Entropy is the "measure of impurity in a number of samples".

$$ \sum_{i} = -(Pi)\log_2(Pi) $$

where entropy of:
* 0 indicates minimal entropy
* 1 indicates maximal entropy

and where:
* $ Pi $ is the ratio of the number of times a specific sample occurs in a set of samples to the total number of samples.

Example:
If you have a number of samples: [s,s,f,f]. Then entropy would be calculated as:

$$ P_s = 2 / 4 = 0.5 $$
$$ P_f = 2 / 4 = 0.5 $$

\begin{align*}
\sum_{i} &= -(Pi)\log_2(Pi) \\
         &= -(P_s)\log_2(P_s) + -(P_f)\log_2(P_f) \\
         &= -(0.5)\log_2(0.5) + -(0.5)\log_2(0.5) \\
\llap{\rightarrow\hspace{50pt}}                   &= 1.0
\end{align*}

In [16]:
import math
entropy = -(0.5)*math.log(0.5, 2) + \
          -(0.5)*math.log(0.5, 2)

print('Entropy =', entropy)

Entropy = 1.0


## Information Gain ##

information_gain = entropy(parent) - [weighted average of the]entropy(children)

Decisions tree want to maximize information gain.

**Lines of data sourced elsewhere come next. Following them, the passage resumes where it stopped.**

(** The detector's two waiting nodes and the one that leads to them. *)
Lemma checkDeadlocks_correct_witness :
  ∃ v peer, least_known detector (HasCycle tail_graph).2 v ∧ n_peers detector !! v = Some peer ∧
    checkDeadlocks detector =
      ([GoSend (ni_IP peer) (ni_Port peer) (mkMessage MessageLockAbort 9 uuid_Nil None)], Ret ((), detector)).
Proof.
  destruct (proj2 (checkDeadlocks_correct detector)) as (_ & _ & [[Hnone _]|(v & Hv & Hrun)]).
  - reflexivity.
  - apply HasCycle_iff. vm_compute. reflexivity.
  - assert (maxInt <= 1) as Hle; [|by destruct Hle].
    apply (Hnone 2%N); [|reflexivity]. apply (bool_decide_unpack _). vm_compute. exact I.
  - exists v. destruct (decide (v = n_ID detector)) as [->|_].
    + exfalso. destruct Hv as (bf & af & p & Hp & _).
      assert (9%N ∉ (HasCycle (lk_waitFor (n_locks detector))).2) as Hn by (apply (bool_decide_unpack _); vm_compute; exact I).
      apply Hn. rewrite Hp. apply elem_of_app. right. left.
    + destruct Hrun as (peer & Hp & Hrun). exists peer. split; [exact Hv|]. split; [exact Hp|exact Hrun].
Defined.

(** A node with one peer and a free resource. *)
Definition pair_node : Node := example_node 1 RoleStorage {[ 2%N := example_peer 2 5 ]} no_locks.

Lemma CanEnterCriticalSection_first_witness :
  ∃ first, first ∈ queue_of "r" (n_locks (requested 0 "r" (example_node 1 RoleStorage ∅ no_locks))) ∧
    lr_NodeID first = 1%N.
Proof.
  destruct (CanEnterCriticalSection_first 5 "r" (requested 0 "r" (example_node 1 RoleStorage ∅ no_locks))
    [] (requested 0 "r" (example_node 1 RoleStorage ∅ no_locks))) as (f & Hf & Hid & _).
  - apply enqueue_ok. intros k q Hk. simpl in Hk. by rewrite lookup_empty in Hk.
  - vm_compute. reflexivity.
  - exists f. split; [exact Hf|exact Hid].
Defined.

Definition request_message : Message :=
  mkMessage MessageLockRequest 2 uuid_Nil (Some (LockRequest_to_json (mkLockRequest "r" 2 7 StatusPending 0))).
Lemma SetRole_run role n :
  SetRole role n =
    (if decide (role = RoleMaster ∧ n_Role n ≠ RoleMaster) then [GoSyncMetadata] else [],
     Ret ((), if decide (role = RoleMaster ∧ n_Role n ≠ RoleMaster) then
                set_master (set_globalFileIndex (Some ∅) (set_hashRing (Some (ring_of_peers n)) (n_master n)))
                  (set_Role role n)
              else if decide (role ≠ RoleMaster ∧ n_Role n = RoleMaster) then
                set_master (set_globalFileIndex None (set_hashRing None (n_master n))) (set_Role role n)
              else set_Role role n)).
Proof.
  unfold SetRole. rewrite (bind_silent _ _ _ (n_Role n) n) by done.
  rewrite (bind_silent _ _ _ () (set_Role role n)) by done. cbv beta.
  destruct (decide (role = RoleMaster ∧ n_Role n ≠ RoleMaster)) as [Hup|Hup].
  - set (X := set_master _ _).
    assert (initMasterResources (set_Role role n) = ([GoSyncMetadata], Ret ((), X))) as E by reflexivity.
    rewrite (bind_run _ _ _ _ _ _ [] (Ret ((), X)) E); [done|]. case_decide; [naive_solver|done].
  - rewrite (bind_silent _ _ _ () (set_Role role n)) by done. cbv beta. by case_decide.
Qed.

Lemma index_file_lookup id f idx h :
  index_file id f idx !! h =
    if decide (h = nfm_Hash f) then
      match idx !! h with
      | Some g => Some (if existsb (λ r, bool_decide (r = id)) (gfi_Replicas g) then g
                        else gfi_set_Replicas (gfi_Replicas g ++ [id]) g)
      | None => Some (mkGlobalFileInfo (nfm_FileID f) (nfm_Filename f) (nfm_Hash f) (nfm_Size f)
                        (nfm_ContentType f) [id])
      end
    else idx !! h.
Proof.
  unfold index_file. case_decide as Hh.
  - subst h. destruct (idx !! nfm_Hash f) eqn:E; [|by rewrite lookup_insert_eq].
    case_match; [done|by rewrite lookup_insert_eq].
  - destruct (idx !! nfm_Hash f); [case_match; [done|]|]; by rewrite lookup_insert_ne.
Qed.

(** How an entry may change: its data stays, its replicas only grow, without
    repetition, by the node that answered. *)
Definition grows (id : uuid) (g g' : GlobalFileInfo) : Prop :=
  g' = gfi_set_Replicas (gfi_Replicas g') g ∧
  (gfi_Replicas g' = gfi_Replicas g ∨ id ∉ gfi_Replicas g ∧ gfi_Replicas g' = gfi_Replicas g ++ [id]).

Lemma existsb_elem (id : uuid) l : existsb (λ r, bool_decide (r = id)) l = bool_decide (id ∈ l).
Proof.
  apply eq_true_iff_eq. rewrite bool_decide_eq_true, existsb_exists. split.
  - intros (x & Hx%list_elem_of_In & ->%bool_decide_eq_true). done.
  - intros Hx. exists id. split; [by apply list_elem_of_In|]. by rewrite bool_decide_true.
Qed.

* 0 information gain = nothing learned
* 1 information gain = perfect split

### Quiz: Information Gain if Split on Grade ###

In [17]:
# Speed | Grade
# -------------
# slow  | steep
# slow  | steep
# fast  | flat 
# fast  | steep

#                Speed 
#              [s,s,f,f]
#      steep  /        \ flat
#            /         \
#        [s,s,f]      [f]

entropy_parent = 1.0       # speed
entropy_flat = 0.0   # only 1 sample - so 0
entropy_steep = \
    -(2/3) * math.log((2/3), 2) \
    -(1/3) * math.log((1/3), 2)
    
weighted_average_of_children_entropy = \
    (3/4) * entropy_steep + \
    (1/4) * entropy_flat
    
information_gain_grade = \
    entropy_parent - weighted_average_of_children_entropy
    
print('Information Gain(Grade) =', information_gain_grade)

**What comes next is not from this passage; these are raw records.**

Definition monitor_tick (now : Z) : M () :=
  b ← get;
  match List.find (λ p, String.eqb (ni_Role p) RoleMaster && (15 * Second <? now - ni_LastHeartbeat p))
          (nc_Peers (b_node b)) with
  | None => skip
  | Some p =>
    _ ← node_do (nc_RemovePeer (ni_ID p));
    StartElection now
  end.

(** ** The steps of the elector

    The node's message loop handles one message at a time, so there no
    [EvMessage] comes while a [SendingOK] is blocked; what is proved of every
    run holds without this, and the runs shown as examples respect it. *)

Inductive Event :=
| EvStart (now : Z)
| EvMessage (msg : Message)
| EvNotify (id : uuid)
| EvMonitor (now : Z)
| EvTick (now : Z)
| EvResume (now : Z) (i : nat) (w : Wakeup).

(** Remove the task at an index. *)
Definition take_task (i : nat) : M () := modify (λ b, set_tasks (delete i (b_tasks b)) b).

(** A task can be resumed with [Received] only when its channel is ready;
    the timer can fire, and the context can end, at any time. *)
Definition resumable (t : Task) (w : Wakeup) (b : Elector N) : bool :=
  match t, w with
  | WaitOK c, Received | WaitCancel c _, Received => can_receive c b
  | WaitOK _, _ => true
  | WaitCancel _ _, TimedOut => true
  | WaitCancel _ _, CtxDone => false
  | SendingOK _, Received | Starting, Received => true
  | SendingOK _, _ | Starting, _ => false
  end.

Definition run_event (ev : Event) : M () :=
  match ev with
  | EvStart now => StartElection now
  | EvMessage msg => HandleMessage msg
  | EvNotify id => NotifyCoordinatorDead id
  | EvMonitor now => monitor_notified now
  | EvTick now => monitor_tick now
  | EvResume now i w =>
    b ← get;
    match b_tasks b !! i with
    | None => skip
    | Some t =>
      if resumable t w b then
        _ ← take_task i;
        match t with
        | WaitOK ok => resume_StartElection ok w
        | WaitCancel c after_wait => resume_becomeLeader c after_wait w
        | SendingOK c => try_send c
        | Starting => StartElection now
        end
      else skip
    end
  end.

(** A run of the elector: the events in order, until a panic. *)
Fixpoint run_events (evs : list Event) : M () :=
  match evs with
  | [] => skip
  | ev :: evs' => _ ← run_event ev; run_events evs'
  end.

(** ** Helper lemmas *)

(** The channels the elector holds are open, and are not the same one. *)
Definition open_chan (b : Elector N) (o : option nat) : Prop :=
  ∀ c, o = Some c → (c < length (b_chans b))%nat ∧ ch_closed (chan c b) = false.

Definition elector_ok (b : Elector N) : Prop :=
  open_chan b (okChan b) ∧ open_chan b (leaderCancelChan b) ∧
  ∀ c, okChan b = Some c → leaderCancelChan b ≠ Some c.

(** No panic, and the invariant stays. *)
Definition safe {A} (m : M A) : Prop := triple elector_ok m (λ _ b _, elector_ok b).

Lemma safe_run {A} (m : M A) :
  (∀ b, elector_ok b → ∃ o a b', m b = (o, Ret (a, b')) ∧ elector_ok b') → safe m.
Proof. intros Hm b Hb. exact (Hm b Hb). Qed.

Lemma safe_bind {A B} (m : M A) (f : A → M B) : safe m → (∀ a, safe (f a)) → safe (m ≫= f).
Proof.
  intros Hm Hf. eapply triple_bind; [exact Hm|]. intros a o1.
  eapply triple_conseq; [apply (Hf a)|done|done].
Qed.

Lemma safe_get {A} (f : Elector N → M A) : (∀ b, elector_ok b → ∃ o a b', f b b = (o, Ret (a, b')) ∧ elector_ok b') →
  safe (get ≫= f).
Proof. intros Hf. apply safe_run. intros b Hb. rewrite (bind_silent _ _ _ b b) by done. auto. Qed.

Lemma safe_ret {A} (a : A) : safe (mret a).
Proof. by apply triple_ret. Qed.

Information Gain(Grade) = 0.31127812445913283


### Quiz: Information Gain if Split on Bumpiness ###

In [20]:
# Speed | Bumpiness
# -----------------
# slow  | bumpy  
# slow  | smooth
# fast  | bumpy
# fast  | smooth

#                Speed 
#              [s,s,f,f]
#      bumpy  /        \ smooth
#            /         \
#        [s,f]        [s,f]

entropy_parent = 1.0       # speed
entropy_bumpy = \
    -(1/2) * math.log((1/2), 2) \
    -(1/2) * math.log((1/2), 2)

entropy_smooth = \
    -(1/2) * math.log((1/2), 2) \
    -(1/2) * math.log((1/2), 2)
    
weighted_average_of_children_entropy = \
    (2/4) * entropy_bumpy + \
    (2/4) * entropy_smooth
    
information_gain_bumpiness = \
    entropy_parent - weighted_average_of_children_entropy
    
print('Information Gain(Bumpiness) =', information_gain_bumpiness)

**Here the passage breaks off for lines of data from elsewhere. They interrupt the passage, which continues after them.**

Lemma ack_handled C j k to rest now C' : cluster_ok C → j ∈ members → k ∈ members → k ≠ j →
  n_messageChan (nd C j) = mkMessage MessageLockAck k to (Some (JStr r)) :: rest →
  run_at j (handleMessages now) C = Some ((), C') → simulated C C'.
Proof.
  intros Hok Hjm Hkm Hkj Emc Hr. apply run_at_inv in Hr as (o & b & E & ->).
  set (msg := mkMessage _ _ _ _) in *. set (n1 := set_messageChan rest (nd C j)).
  set (n' := set_locks (add_ack r k (n_locks n1)) n1).
  rewrite (process_run now (cl_node C j) msg rest (handleLockAck msg) [] n' Emc eq_refl eq_refl) in E.
  injection E as <- <-.
  assert (acks_of n' = <[k := true]> (acks_of (nd C j))) as Ha
    by (unfold acks_of; cbn; by rewrite lookup_insert_eq).
  assert (queue_of r (n_locks n') = queue_of r (n_locks (nd C j))) as Hq by done.
  split.
  - apply (handled_ok C j k msg rest n' [] []); try done.
    + exact (co_sorted _ Hok j Hjm).
    + intros l. rewrite Ha. destruct (decide (l = k)) as [->|]; [by right|]. rewrite lookup_insert_ne by done. by left.
    + intros c. by case_decide.
    + intros m. by intros ?%not_elem_of_nil.
  - destruct (chan_handled C j k msg rest (set_node n' (cl_node C j)) [] (Some AAck) None []) as (Ch1 & Ch2 & Ch3);
      try done; [intros c; by case_decide|]. rewrite app_nil_r in Ch3.
    eexists. split; [eapply rtc_once, (step_get_ack _ _ (abs C) k j); [done|done|done|exact Ch2]|].
    split; [|split; [|split; [|split]]].
    + intros c. cbn [a_clock abs]. rewrite nd_handled. case_decide; [by subst c|done].
    + done.
    + intros c x. cbn [a_queue abs]. rewrite nd_handled. case_decide; [subst c; by rewrite Hq|done].
    + intros c. cbn [a_acks abs]. rewrite nd_handled, insert_case. case_decide; [subst c|done]. rewrite Ha.
      apply set_eq. intros x. rewrite elem_of_union, elem_of_singleton, !elem_of_dom. unfold is_Some.
      setoid_rewrite map_lookup_filter_Some. destruct (decide (x = k)) as [->|Hx].
      * rewrite lookup_insert_eq. naive_solver.
      * rewrite lookup_insert_ne by done. naive_solver.
    + intros a c. cbn [a_chan]. destruct (decide (a = c)) as [->|Hac].
      { unfold set_chan. rewrite !decide_False by naive_solver. unfold abs. cbn [a_chan]. by rewrite !decide_True. }
      unfold set_chan. destruct (decide (a = k ∧ c = j)) as [[-> ->]|H2']; [done|].
      destruct (decide (a = j ∧ c = k)) as [[-> ->]|H1']; [by rewrite Ch3|]. by rewrite Ch1.
Qed.
(** One connection that sends a message and reads one back. *)
Definition exchange (addr : string) (msg : MessageWithTime) : CM (option MessageWithTime) :=
  d ← dial addr;
  match d with
  | None => mret None
  | Some k =>
    match nw_serve k addr msg with
    | WriteFails => _ ← emit (CClose k); mret None
    | ReadFails => _ ← emit (CSend msg); _ ← emit (CClose k); mret None
    | Answers m => _ ← emit (CSend msg); _ ← emit (CClose k); mret (Some m)
    end
  end.

Definition nil_peer : string := "invalid memory address or nil pointer dereference".

(** The first peer that is an online master. *)
Fixpoint first_master (peers : list (option NodeInfo)) : CM (option NodeInfo) :=
  match peers with
  | [] => mret None
  | None :: _ => panic nil_peer
  | Some peer :: peers' =>
    if String.eqb (ni_Role peer) RoleMaster && String.eqb (ni_Status peer) StatusOnline
    then mret (Some peer) else first_master peers'
  end.

(** The seeds in order; [true] is a nil error. *)
Fixpoint discover_loop (seeds : list NodeAddr) : CM bool :=
  match seeds with
  | [] => mret false
  | seed :: seeds' =>
    id ← gets (λ c, mc_clientID (ca_client c));
    r ← exchange (addr_of (na_IP seed) (na_Port seed))
          (mkMessageWithTime (mkMessage MessageDiscovery id uuid_Nil None) 0);
    match r with
    | Some response =>
      match Unmarshal_ok NodeInfos_of_json (msg_Payload (mwt_Message response)) with
      | None => discover_loop seeds'
      | Some peers =>
        p ← first_master peers;
        match p with
        | Some peer => _ ← setMasterAddr (ni_IP peer) (ni_Port peer); mret true
        | None => discover_loop seeds'
        end
      end
    | None => discover_loop seeds'
    end
  end.

Definition discoverMaster : CM bool :=
  seeds ← gets (λ c, mc_seedNodes (ca_client c)); discover_loop seeds.

Fixpoint retry_loop (todo : nat) (msg : Message) : CM (option Message) :=
  match todo with
  | O => mret None
  | S todo' =>
    a ← getMasterAddr;
    r ← exchange (addr_of a.1 a.2) (mkMessageWithTime msg 0);
    match r with
    | Some response => mret (Some (mwt_Message response))
    | None => _ ← discoverMaster; retry_loop todo' msg
    end
  end.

Information Gain(Bumpiness) = 0.0


An information gain of 0.0 isn't useful.

### Quiz: Split on Speed Limit

In [21]:
# Speed | Limit
# -----------------
# slow  | yes  
# slow  | yes
# fast  | no
# fast  | no

#                Speed 
#              [s,s,f,f]
#      yes    /        \ no
#            /         \
#        [s,s]        [f,f]

entropy_parent = 1.0       # speed
entropy_yes = \
    -(2/2) * math.log((2/2), 2)

entropy_no = \
    -(2/2) * math.log((2/2), 2)
    
weighted_average_of_children_entropy = \
    (2/4) * entropy_yes + \
    (2/4) * entropy_no
    
information_gain_limit = \
    entropy_parent - weighted_average_of_children_entropy
    
print('Information Gain(Speed Limit) =', information_gain_limit)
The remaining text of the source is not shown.